» **EXERCISE AIM**: Using the entries below, copy out all lines where "Instant" is found.
[[ EXERCISE MATERIALS, beginning ]]
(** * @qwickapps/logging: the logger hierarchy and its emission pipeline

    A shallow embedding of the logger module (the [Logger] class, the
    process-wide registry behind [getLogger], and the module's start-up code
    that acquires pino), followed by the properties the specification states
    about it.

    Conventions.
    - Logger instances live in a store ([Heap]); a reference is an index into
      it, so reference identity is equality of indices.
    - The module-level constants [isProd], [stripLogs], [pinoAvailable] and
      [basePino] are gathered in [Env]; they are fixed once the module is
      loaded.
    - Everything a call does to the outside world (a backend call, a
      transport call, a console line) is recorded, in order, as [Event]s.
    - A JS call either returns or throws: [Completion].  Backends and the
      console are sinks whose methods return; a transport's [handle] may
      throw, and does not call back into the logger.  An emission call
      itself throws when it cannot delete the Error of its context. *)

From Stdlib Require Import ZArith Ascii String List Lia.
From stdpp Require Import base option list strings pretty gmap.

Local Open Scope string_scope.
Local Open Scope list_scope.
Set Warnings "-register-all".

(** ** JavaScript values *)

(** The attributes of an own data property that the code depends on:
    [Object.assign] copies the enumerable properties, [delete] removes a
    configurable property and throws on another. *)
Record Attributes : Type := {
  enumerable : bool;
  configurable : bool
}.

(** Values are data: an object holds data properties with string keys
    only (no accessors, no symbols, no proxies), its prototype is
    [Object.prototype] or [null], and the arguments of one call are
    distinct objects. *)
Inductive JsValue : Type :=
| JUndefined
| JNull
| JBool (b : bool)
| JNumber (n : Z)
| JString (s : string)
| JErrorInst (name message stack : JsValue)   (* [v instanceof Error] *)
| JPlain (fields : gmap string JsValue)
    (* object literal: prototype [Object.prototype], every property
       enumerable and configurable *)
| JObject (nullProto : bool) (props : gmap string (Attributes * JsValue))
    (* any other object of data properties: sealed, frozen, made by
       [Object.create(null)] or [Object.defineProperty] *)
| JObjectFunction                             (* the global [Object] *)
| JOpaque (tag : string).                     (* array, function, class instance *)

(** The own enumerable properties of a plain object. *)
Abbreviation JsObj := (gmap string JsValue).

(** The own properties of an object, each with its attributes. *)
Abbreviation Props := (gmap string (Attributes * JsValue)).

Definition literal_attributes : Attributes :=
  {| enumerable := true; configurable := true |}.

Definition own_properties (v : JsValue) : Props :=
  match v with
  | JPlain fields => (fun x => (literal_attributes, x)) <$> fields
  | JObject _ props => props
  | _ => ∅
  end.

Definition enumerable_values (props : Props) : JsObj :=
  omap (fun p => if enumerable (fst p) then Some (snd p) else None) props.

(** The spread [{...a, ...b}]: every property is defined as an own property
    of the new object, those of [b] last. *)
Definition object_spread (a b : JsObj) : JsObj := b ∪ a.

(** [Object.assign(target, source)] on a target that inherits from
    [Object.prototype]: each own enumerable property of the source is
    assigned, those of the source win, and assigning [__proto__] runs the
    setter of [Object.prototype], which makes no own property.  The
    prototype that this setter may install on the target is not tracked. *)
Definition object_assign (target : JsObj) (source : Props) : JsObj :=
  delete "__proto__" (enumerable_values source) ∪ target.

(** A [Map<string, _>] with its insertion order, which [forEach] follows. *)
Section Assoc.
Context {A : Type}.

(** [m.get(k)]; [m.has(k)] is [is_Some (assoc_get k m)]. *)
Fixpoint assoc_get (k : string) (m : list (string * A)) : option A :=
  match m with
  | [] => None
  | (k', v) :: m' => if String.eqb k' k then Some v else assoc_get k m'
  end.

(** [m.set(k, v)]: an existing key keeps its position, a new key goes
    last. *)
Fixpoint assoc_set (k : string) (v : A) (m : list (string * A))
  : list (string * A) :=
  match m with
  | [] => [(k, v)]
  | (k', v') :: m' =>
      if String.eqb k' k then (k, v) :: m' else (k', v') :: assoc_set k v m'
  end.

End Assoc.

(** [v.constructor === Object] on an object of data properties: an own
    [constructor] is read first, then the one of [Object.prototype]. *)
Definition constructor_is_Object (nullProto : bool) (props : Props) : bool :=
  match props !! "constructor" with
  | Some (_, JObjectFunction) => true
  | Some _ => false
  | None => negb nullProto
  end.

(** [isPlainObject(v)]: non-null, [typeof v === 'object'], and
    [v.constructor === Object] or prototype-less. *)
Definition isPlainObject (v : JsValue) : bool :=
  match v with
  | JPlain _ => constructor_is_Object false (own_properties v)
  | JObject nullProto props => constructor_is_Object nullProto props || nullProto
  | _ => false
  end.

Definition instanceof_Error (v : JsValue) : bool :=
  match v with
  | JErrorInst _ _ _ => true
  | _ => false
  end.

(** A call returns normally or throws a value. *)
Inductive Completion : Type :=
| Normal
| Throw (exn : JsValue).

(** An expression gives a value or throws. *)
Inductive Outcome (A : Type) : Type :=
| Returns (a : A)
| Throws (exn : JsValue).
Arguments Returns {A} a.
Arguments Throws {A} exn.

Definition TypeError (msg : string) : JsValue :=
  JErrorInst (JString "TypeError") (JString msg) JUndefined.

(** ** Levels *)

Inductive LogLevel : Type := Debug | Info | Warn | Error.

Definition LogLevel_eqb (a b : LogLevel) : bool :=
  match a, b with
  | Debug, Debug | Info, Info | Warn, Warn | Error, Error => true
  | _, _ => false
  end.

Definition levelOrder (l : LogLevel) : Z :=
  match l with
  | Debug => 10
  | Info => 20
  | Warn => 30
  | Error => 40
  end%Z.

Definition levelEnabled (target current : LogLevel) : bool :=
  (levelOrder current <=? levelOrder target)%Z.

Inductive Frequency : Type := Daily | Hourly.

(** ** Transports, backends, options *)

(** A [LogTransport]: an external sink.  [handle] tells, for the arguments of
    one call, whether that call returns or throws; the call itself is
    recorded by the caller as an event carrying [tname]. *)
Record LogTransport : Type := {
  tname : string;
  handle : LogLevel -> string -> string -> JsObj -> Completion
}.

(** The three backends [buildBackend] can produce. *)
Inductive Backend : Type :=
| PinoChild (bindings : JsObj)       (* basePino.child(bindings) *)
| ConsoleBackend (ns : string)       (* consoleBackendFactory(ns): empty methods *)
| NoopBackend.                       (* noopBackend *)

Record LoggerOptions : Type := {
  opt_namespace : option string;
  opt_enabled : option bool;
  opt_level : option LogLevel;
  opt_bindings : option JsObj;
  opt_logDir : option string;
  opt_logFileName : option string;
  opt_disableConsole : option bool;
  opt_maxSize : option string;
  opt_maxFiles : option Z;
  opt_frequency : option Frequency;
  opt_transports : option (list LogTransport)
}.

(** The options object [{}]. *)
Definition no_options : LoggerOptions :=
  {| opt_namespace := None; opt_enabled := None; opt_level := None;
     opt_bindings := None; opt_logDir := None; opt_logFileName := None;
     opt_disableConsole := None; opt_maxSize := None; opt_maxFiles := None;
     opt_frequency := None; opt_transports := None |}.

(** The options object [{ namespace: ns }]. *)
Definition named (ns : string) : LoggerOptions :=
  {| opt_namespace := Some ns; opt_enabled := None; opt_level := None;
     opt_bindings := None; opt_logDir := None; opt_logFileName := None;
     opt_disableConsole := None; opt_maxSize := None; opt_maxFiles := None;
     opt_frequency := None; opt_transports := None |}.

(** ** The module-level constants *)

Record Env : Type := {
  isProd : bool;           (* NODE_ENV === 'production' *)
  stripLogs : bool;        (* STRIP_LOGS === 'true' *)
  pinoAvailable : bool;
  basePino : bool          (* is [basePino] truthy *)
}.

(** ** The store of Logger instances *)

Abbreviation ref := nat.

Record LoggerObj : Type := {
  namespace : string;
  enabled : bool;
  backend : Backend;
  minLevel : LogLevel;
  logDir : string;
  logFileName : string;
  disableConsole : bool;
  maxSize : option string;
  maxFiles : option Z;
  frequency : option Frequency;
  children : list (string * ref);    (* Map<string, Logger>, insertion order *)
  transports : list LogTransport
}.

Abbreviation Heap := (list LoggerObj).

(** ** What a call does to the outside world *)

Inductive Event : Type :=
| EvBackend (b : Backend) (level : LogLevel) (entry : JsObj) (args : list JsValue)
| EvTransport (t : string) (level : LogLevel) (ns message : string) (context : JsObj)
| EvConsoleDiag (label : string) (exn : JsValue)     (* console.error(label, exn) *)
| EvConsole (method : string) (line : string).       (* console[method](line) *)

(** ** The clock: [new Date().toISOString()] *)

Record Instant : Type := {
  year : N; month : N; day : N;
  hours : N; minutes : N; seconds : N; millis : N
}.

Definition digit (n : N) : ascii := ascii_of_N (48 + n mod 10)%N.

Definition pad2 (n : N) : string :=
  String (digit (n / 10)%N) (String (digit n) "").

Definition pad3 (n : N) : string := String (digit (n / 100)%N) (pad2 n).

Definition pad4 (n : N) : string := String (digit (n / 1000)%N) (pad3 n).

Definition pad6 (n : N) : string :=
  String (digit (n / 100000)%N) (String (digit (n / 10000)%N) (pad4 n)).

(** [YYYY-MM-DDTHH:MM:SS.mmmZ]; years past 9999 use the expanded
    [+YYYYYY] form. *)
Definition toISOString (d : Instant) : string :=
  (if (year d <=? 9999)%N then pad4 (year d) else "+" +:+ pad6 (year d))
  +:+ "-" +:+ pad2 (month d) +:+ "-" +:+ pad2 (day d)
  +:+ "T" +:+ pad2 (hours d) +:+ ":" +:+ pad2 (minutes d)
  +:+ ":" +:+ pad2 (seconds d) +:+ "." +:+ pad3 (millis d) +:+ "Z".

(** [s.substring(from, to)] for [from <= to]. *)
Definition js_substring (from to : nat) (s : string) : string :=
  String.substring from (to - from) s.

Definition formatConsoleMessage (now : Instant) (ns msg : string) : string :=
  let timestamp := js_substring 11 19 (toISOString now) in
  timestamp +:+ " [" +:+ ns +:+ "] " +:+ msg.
[[ EXERCISE MATERIALS, end ]]
» **RESPONSE AREA**:
Record Instant : Type := {
Definition toISOString (d : Instant) : string :=
Definition formatConsoleMessage (now : Instant) (ns msg : string) : string :=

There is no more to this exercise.